Ожидая меня, отец мой вспомнил, что на днях в Москве истекает срок его банковских платежей. Бедный отец! Денежные заботы всегда преследовали его, как фурии. У нас оставалось совсем мало времени, чтобы выпить чаю в скиту и поспеть в Верхотурье к вечернему поезду в Москву.
Монах, подавший нам самовар, спросил, смотрел ли Макарий в разговоре со мной вниз или вверх. "Когда он смотрит вниз – это плохой знак". Он рассказал о себе, что был зажиточным мужиком. "Но знаете, в миру мужики слишком много ругаются, я этого не терплю. И однажды я все бросил и ушел. Жена и до сих пор не знает, что со мной сталось. Я с ней и не попрощался". – "Вы, значит, не любили жену?" – "Напротив, мы с ней очень хорошо жили. Но, знаете, там везде ругань. А здесь тишина, и мир, и душе спасенье. Мне так больше нравится".
Вечером в вагоне мы разговорились с одним купцом из Верхотурья. Он спросил, откуда мы и зачем приехали. Я ответила несколько смущенно, что мы приехали из Москвы, чтобы видеть Макария. Я боялась, что это покажется ему какой-то причудой. Но он нисколько не удивился. "Да, Макарий знаменитый человек. В прошлом году сам царь вызывал его в Царское Село. А когда на другое утро царь позвал его к себе и спросил, как он спал ночь? – Макарий ответил: Плохо я спал. – Почему же плохо? – Твои дела лежат у меня на сердце. – Как же обстоят мои дела? – Так, что плохо с тобой. – Царь так был к нему милостив, что подарил нашей монастырской церкви облачение для причта из серебряной парчи и отписал в дар монастырю большое поместье". Через семь лет царь и вся его семья были убиты.

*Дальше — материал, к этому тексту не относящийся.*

Lemma push_dg asm now m x :
  holding asm0 (cid16 c, pid) (len cs) m asm -> m ⊆ chunk_map cs -> x ∈ index_from 0 cs ->
  let m' := <[x.1 := x.2]> m in
  m' ⊆ chunk_map cs ∧
  if decide (m' = chunk_map cs)
  then push_datagram asm now (dg x) = (Ok (hdr, Some (concat cs)), asm0)
  else ∃ asm', push_datagram asm now (dg x) = (Ok (hdr, None), asm') ∧
               holding asm0 (cid16 c, pid) (len cs) m' asm'.
Proof.
  destruct x as [i d]. intros Hh Hm Hx. pose proof (index_range _ _ Hx) as (Hi & Hr & Hd).
  unfold dg, fragment_datagram. cbn [fst snd]. rewrite wrap_small by done.
  rewrite push_fragment by (try done; rewrite MAX_TOTAL_CHUNKS_val in Hn; unfold in_u; lia).
  pose proof (process_chunk_holding asm0 asm now _ _ cs m i d Hh Hn Hm (proj2 (chunk_map_lookup _ _ _) Hx) Hd) as [Hs Hd'].
  split; [done|]. case_decide; [by rewrite Hd'|]. destruct Hd' as (asm' & -> & H'). by exists asm'.
Qed.

(** Datagrams of the packet that leave some chunk out produce nothing and are kept. *)
Lemma push_incomplete l : ∀ asm m,
  holding asm0 (cid16 c, pid) (len cs) m asm -> m ⊆ chunk_map cs ->
  (∀ x, x ∈ l -> x.2 ∈ index_from 0 cs) ->
  (∃ i, i ∈ (index_from 0 cs).*1 ∧ m !! i = None ∧ i ∉ (l.*2).*1) ->
  ∃ asm' m', push_all asm (prod_map id dg <$> l) = (replicate (length l) (Ok (hdr, None)), asm') ∧
    holding asm0 (cid16 c, pid) (len cs) m' asm' ∧ m ⊆ m' ∧ m' ⊆ chunk_map cs ∧
    (∀ x, x ∈ l -> m' !! x.2.1 = Some x.2.2).
Proof.
  induction l as [|[now x] l IH]; intros asm m Hh Hm Hl Hmiss.
  { exists asm, m. split_and!; [done..|]. intros y Hy. by apply elem_of_nil in Hy. }
  destruct Hmiss as (i & Hi & Hmi & Hil). cbn in Hil. apply not_elem_of_cons in Hil as [Hix Hil].
  assert (Hx : x ∈ index_from 0 cs) by (apply (Hl (now, x)); by left).
  destruct (push_dg asm now m x Hh Hm Hx) as [Hm1 Hstep].
  destruct (decide (<[x.1:=x.2]> m = chunk_map cs)) as [E|_].
  { exfalso. apply list_elem_of_fmap in Hi as ([i' d] & -> & Hin). apply chunk_map_lookup in Hin.
    rewrite <- E, lookup_insert_ne in Hin by done. cbn in *. congruence. }
  destruct Hstep as (asm1 & Ep & Hh1).
  destruct (IH asm1 _ Hh1 Hm1) as (asm' & m' & Ea & Hh' & Hmm & Hm' & Hall).
  - intros y Hy. apply Hl. by right.
  - exists i. by rewrite lookup_insert_ne.
  - exists asm', m'. rewrite fmap_cons. change (prod_map id dg (now, x)) with (now, dg x).
    cbn [push_all length replicate]. rewrite Ep, Ea. split_and!; try done.
    + etrans; [|exact Hmm]. apply (chunk_insert_mono cs); [done|]. by destruct x.
    + intros y [->|Hy]%elem_of_cons; [|by apply Hall].
      apply (lookup_weaken (<[x.1:=x.2]> m)); [apply lookup_insert_eq | done].
Qed.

Спустя несколько недель в разговоре с Рудольфом Штейнером я заметила, что вся эта история ему известна. – "Когда Вы спросили монаха, следует ли Вам заниматься живописью…" – "Но я не спрашивала его, следует ли мне заниматься живописью", – возразила я. – "Но вопрос этот жил у Вас в сердце, и, когда он говорил о святой Веронике, он ответил Вам на него из сердца. (Доктор Штейнер нарисовал стрелки, исходящие из одной точки.) Я же отвечаю Вам из космоса. (Он нарисовал стрелки, направленные от периферии к центру.) А Вы стоите между ними и не можете еще соединить оба ответа". И он советовал мне активней работать в медитации.